▸ Work order
Going down the listing below, print exactly each line from the one with "Fixpoint join_empty (l" up to and including the one with "module : string;", and skip the rest.

Data shown below:

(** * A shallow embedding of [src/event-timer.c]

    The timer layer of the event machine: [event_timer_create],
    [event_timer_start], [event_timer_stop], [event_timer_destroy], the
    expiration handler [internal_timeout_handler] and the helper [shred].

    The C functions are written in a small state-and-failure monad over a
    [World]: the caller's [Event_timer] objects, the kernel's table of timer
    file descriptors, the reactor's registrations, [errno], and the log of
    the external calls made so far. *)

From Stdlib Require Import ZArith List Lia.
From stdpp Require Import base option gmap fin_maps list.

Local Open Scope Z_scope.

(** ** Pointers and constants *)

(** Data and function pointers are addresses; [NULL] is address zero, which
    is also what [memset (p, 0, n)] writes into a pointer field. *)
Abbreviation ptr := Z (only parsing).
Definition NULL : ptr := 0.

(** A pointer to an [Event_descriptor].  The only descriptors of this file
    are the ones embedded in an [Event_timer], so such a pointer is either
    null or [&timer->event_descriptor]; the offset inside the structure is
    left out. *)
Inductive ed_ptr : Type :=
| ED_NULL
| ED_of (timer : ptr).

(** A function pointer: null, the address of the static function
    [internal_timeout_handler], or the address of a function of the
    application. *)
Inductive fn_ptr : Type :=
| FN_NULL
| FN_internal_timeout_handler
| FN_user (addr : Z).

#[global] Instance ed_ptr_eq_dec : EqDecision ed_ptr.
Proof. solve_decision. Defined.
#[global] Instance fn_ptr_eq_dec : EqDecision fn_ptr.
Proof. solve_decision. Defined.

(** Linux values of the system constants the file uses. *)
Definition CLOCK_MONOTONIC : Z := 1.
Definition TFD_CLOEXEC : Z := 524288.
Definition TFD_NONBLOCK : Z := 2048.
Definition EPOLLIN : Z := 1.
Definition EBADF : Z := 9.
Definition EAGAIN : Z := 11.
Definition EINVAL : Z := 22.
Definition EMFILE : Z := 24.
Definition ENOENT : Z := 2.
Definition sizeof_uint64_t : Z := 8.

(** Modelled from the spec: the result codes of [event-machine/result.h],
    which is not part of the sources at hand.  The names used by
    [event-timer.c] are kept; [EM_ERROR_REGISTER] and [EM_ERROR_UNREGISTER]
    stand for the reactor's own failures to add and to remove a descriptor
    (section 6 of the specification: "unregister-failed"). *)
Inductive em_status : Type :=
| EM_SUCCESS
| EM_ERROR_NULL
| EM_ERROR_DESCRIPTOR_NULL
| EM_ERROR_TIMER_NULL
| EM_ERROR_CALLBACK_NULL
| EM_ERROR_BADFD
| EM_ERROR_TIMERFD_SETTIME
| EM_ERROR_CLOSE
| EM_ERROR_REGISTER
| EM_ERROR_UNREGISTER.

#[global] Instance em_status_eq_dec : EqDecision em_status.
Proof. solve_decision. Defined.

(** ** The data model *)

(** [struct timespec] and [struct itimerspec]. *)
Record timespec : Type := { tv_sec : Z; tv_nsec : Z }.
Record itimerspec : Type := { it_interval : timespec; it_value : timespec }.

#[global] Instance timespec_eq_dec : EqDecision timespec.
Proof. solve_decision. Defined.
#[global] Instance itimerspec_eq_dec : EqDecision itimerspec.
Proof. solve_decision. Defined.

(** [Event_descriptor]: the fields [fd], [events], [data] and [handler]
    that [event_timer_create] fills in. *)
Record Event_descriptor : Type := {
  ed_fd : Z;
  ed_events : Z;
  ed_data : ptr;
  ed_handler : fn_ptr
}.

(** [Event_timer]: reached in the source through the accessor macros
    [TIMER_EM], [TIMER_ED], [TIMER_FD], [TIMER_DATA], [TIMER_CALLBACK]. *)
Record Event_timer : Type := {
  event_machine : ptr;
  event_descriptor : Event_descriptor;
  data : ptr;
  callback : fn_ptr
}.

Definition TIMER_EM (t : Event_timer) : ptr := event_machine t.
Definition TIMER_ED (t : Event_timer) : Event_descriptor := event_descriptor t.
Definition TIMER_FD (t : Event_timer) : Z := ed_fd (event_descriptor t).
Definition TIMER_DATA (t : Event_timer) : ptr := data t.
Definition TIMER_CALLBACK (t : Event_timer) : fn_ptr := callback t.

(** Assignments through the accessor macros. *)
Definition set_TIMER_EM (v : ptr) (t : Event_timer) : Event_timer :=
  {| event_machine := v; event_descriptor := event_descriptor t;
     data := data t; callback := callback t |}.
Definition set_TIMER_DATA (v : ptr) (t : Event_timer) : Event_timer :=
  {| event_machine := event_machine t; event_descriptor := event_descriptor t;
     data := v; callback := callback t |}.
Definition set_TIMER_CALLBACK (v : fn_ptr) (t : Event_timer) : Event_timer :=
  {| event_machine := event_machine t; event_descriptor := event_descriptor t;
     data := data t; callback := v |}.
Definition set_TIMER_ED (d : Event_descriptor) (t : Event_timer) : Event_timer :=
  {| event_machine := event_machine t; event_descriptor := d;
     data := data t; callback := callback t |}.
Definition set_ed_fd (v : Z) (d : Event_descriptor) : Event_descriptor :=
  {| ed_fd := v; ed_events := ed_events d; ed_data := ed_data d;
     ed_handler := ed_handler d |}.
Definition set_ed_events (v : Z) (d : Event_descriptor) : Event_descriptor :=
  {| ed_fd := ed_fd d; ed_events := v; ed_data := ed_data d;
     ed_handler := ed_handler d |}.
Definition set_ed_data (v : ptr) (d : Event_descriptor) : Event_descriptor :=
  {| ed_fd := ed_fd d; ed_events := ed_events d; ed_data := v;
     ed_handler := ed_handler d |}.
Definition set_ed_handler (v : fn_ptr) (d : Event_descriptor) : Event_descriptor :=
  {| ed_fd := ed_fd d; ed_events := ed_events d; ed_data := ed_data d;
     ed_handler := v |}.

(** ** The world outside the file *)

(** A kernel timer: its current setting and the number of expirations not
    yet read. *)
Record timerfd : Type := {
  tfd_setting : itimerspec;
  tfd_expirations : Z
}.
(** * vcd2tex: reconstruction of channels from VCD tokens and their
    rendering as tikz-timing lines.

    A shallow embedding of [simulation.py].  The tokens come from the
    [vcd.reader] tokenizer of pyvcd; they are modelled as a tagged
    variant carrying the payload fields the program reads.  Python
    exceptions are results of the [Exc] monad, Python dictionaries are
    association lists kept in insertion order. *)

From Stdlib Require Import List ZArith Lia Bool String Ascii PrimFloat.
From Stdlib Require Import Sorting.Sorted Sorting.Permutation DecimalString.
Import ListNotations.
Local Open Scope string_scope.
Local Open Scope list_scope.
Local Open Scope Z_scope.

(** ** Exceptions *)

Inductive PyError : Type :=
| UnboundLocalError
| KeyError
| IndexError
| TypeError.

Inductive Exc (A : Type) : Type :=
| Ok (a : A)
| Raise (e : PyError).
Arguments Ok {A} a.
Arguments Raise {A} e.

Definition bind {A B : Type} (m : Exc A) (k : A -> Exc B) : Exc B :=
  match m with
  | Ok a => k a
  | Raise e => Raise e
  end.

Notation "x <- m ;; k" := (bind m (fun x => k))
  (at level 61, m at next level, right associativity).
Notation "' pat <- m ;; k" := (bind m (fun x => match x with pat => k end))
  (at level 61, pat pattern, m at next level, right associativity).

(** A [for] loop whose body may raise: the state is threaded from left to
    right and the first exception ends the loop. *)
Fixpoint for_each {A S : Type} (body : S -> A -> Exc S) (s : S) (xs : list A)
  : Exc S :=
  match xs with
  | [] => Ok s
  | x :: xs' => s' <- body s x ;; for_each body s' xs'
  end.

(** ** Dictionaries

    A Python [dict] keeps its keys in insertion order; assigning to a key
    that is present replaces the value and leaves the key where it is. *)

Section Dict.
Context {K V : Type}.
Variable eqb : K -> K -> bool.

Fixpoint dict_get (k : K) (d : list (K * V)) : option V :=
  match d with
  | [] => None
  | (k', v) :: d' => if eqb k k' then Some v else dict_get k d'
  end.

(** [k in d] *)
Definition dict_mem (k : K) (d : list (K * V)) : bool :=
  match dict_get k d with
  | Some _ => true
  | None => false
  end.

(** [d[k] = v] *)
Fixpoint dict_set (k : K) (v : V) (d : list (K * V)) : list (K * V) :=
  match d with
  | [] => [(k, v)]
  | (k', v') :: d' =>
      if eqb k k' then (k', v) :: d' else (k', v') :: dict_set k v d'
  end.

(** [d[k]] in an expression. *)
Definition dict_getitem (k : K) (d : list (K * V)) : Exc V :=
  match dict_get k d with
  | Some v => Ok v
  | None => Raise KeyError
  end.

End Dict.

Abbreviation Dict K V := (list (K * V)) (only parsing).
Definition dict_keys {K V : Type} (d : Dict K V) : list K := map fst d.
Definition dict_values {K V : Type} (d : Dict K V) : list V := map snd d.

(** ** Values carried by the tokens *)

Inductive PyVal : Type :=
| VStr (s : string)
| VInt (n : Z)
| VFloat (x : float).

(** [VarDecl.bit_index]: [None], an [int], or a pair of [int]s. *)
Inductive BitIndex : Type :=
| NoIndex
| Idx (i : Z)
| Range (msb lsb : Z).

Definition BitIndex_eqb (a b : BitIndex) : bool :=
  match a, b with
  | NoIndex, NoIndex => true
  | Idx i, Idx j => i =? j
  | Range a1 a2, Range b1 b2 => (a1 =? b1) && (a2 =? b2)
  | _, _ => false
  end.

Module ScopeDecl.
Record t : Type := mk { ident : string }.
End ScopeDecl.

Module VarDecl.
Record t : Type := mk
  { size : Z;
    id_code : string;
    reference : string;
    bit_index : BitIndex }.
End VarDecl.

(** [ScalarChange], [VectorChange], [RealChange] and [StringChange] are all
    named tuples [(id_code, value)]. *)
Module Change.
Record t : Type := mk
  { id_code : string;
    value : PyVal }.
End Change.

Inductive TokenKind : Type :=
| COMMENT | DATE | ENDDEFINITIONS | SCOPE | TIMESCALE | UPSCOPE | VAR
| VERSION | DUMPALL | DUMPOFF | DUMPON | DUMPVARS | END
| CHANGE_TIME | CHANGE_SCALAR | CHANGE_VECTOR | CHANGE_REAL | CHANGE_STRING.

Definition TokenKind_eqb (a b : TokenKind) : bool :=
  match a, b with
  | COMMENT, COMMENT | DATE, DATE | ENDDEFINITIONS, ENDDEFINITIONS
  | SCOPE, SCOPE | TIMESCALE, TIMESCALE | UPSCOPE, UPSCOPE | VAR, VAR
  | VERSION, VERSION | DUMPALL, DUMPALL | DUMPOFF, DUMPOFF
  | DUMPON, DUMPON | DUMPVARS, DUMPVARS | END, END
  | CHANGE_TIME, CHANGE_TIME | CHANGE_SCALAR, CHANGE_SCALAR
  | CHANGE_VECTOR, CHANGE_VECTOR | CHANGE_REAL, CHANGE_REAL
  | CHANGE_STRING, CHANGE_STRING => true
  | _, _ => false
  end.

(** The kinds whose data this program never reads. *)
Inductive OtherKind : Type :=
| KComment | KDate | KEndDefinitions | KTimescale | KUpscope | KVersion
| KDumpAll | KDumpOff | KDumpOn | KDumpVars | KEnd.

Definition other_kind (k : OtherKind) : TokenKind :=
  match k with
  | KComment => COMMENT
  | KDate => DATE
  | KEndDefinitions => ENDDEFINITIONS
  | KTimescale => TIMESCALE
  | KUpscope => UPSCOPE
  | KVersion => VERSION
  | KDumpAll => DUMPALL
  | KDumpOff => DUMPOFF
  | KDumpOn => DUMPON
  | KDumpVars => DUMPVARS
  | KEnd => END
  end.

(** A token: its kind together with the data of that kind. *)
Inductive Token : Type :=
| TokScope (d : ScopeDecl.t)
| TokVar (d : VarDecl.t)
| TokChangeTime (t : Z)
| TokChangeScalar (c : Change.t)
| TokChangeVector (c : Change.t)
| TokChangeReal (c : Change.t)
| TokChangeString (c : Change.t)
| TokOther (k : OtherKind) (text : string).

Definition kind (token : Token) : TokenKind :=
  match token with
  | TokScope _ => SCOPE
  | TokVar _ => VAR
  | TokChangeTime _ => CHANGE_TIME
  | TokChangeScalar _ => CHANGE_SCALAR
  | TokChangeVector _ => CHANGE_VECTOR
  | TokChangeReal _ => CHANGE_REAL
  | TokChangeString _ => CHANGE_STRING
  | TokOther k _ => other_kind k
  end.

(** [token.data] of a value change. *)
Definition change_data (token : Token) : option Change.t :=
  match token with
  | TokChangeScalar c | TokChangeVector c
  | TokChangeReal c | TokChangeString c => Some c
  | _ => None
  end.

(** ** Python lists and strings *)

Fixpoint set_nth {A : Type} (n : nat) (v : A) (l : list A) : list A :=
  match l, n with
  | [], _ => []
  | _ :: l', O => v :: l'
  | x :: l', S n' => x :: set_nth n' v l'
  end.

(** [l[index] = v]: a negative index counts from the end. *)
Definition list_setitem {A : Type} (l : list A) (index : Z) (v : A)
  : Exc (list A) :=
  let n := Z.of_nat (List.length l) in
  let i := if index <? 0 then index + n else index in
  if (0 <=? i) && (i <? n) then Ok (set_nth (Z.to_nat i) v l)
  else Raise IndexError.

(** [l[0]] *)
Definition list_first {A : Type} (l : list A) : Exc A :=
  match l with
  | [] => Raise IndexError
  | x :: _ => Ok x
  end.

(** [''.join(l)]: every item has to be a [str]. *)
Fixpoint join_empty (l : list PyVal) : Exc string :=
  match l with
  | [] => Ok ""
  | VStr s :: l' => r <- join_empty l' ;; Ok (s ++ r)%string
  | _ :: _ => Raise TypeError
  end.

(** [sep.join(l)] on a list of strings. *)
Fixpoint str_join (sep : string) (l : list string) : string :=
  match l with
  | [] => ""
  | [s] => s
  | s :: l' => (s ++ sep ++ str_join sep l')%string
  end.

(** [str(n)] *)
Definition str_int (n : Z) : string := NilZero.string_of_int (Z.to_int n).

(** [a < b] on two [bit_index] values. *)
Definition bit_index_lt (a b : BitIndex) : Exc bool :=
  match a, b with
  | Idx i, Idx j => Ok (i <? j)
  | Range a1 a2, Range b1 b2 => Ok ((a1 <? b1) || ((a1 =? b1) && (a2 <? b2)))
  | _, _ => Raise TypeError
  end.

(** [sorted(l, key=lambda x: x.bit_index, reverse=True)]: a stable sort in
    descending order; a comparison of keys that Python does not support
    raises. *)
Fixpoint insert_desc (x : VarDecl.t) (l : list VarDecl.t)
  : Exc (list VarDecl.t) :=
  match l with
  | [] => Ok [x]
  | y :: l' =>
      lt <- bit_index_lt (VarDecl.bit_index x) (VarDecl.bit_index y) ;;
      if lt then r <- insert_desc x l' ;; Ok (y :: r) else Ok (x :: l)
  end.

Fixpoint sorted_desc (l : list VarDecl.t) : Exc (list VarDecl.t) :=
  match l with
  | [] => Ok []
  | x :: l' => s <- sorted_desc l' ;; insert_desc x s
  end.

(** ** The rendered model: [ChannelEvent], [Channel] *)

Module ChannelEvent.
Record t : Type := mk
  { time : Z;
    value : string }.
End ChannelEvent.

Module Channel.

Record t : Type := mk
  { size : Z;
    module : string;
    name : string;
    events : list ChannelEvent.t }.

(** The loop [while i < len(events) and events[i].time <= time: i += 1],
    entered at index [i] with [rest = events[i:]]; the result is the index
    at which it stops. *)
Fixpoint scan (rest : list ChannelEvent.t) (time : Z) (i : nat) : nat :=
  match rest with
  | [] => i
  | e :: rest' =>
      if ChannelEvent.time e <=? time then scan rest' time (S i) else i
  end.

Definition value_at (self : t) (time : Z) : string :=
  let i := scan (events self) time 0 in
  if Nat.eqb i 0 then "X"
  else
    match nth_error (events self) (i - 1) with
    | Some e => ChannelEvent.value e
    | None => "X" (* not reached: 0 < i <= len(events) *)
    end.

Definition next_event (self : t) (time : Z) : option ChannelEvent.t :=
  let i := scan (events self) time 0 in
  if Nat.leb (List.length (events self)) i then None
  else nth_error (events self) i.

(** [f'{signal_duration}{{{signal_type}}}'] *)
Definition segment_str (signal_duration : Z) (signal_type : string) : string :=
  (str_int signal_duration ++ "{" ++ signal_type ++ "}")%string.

End of Data shown.

▸ Result for this exercise
Fixpoint join_empty (l : list PyVal) : Exc string :=
  match l with
  | [] => Ok ""
  | VStr s :: l' => r <- join_empty l' ;; Ok (s ++ r)%string
  | _ :: _ => Raise TypeError
  end.

(** [sep.join(l)] on a list of strings. *)
Fixpoint str_join (sep : string) (l : list string) : string :=
  match l with
  | [] => ""
  | [s] => s
  | s :: l' => (s ++ sep ++ str_join sep l')%string
  end.

(** [str(n)] *)
Definition str_int (n : Z) : string := NilZero.string_of_int (Z.to_int n).

(** [a < b] on two [bit_index] values. *)
Definition bit_index_lt (a b : BitIndex) : Exc bool :=
  match a, b with
  | Idx i, Idx j => Ok (i <? j)
  | Range a1 a2, Range b1 b2 => Ok ((a1 <? b1) || ((a1 =? b1) && (a2 <? b2)))
  | _, _ => Raise TypeError
  end.

(** [sorted(l, key=lambda x: x.bit_index, reverse=True)]: a stable sort in
    descending order; a comparison of keys that Python does not support
    raises. *)
Fixpoint insert_desc (x : VarDecl.t) (l : list VarDecl.t)
  : Exc (list VarDecl.t) :=
  match l with
  | [] => Ok [x]
  | y :: l' =>
      lt <- bit_index_lt (VarDecl.bit_index x) (VarDecl.bit_index y) ;;
      if lt then r <- insert_desc x l' ;; Ok (y :: r) else Ok (x :: l)
  end.

Fixpoint sorted_desc (l : list VarDecl.t) : Exc (list VarDecl.t) :=
  match l with
  | [] => Ok []
  | x :: l' => s <- sorted_desc l' ;; insert_desc x s
  end.

(** ** The rendered model: [ChannelEvent], [Channel] *)

Module ChannelEvent.
Record t : Type := mk
  { time : Z;
    value : string }.
End ChannelEvent.

Module Channel.

Record t : Type := mk
  { size : Z;
    module : string;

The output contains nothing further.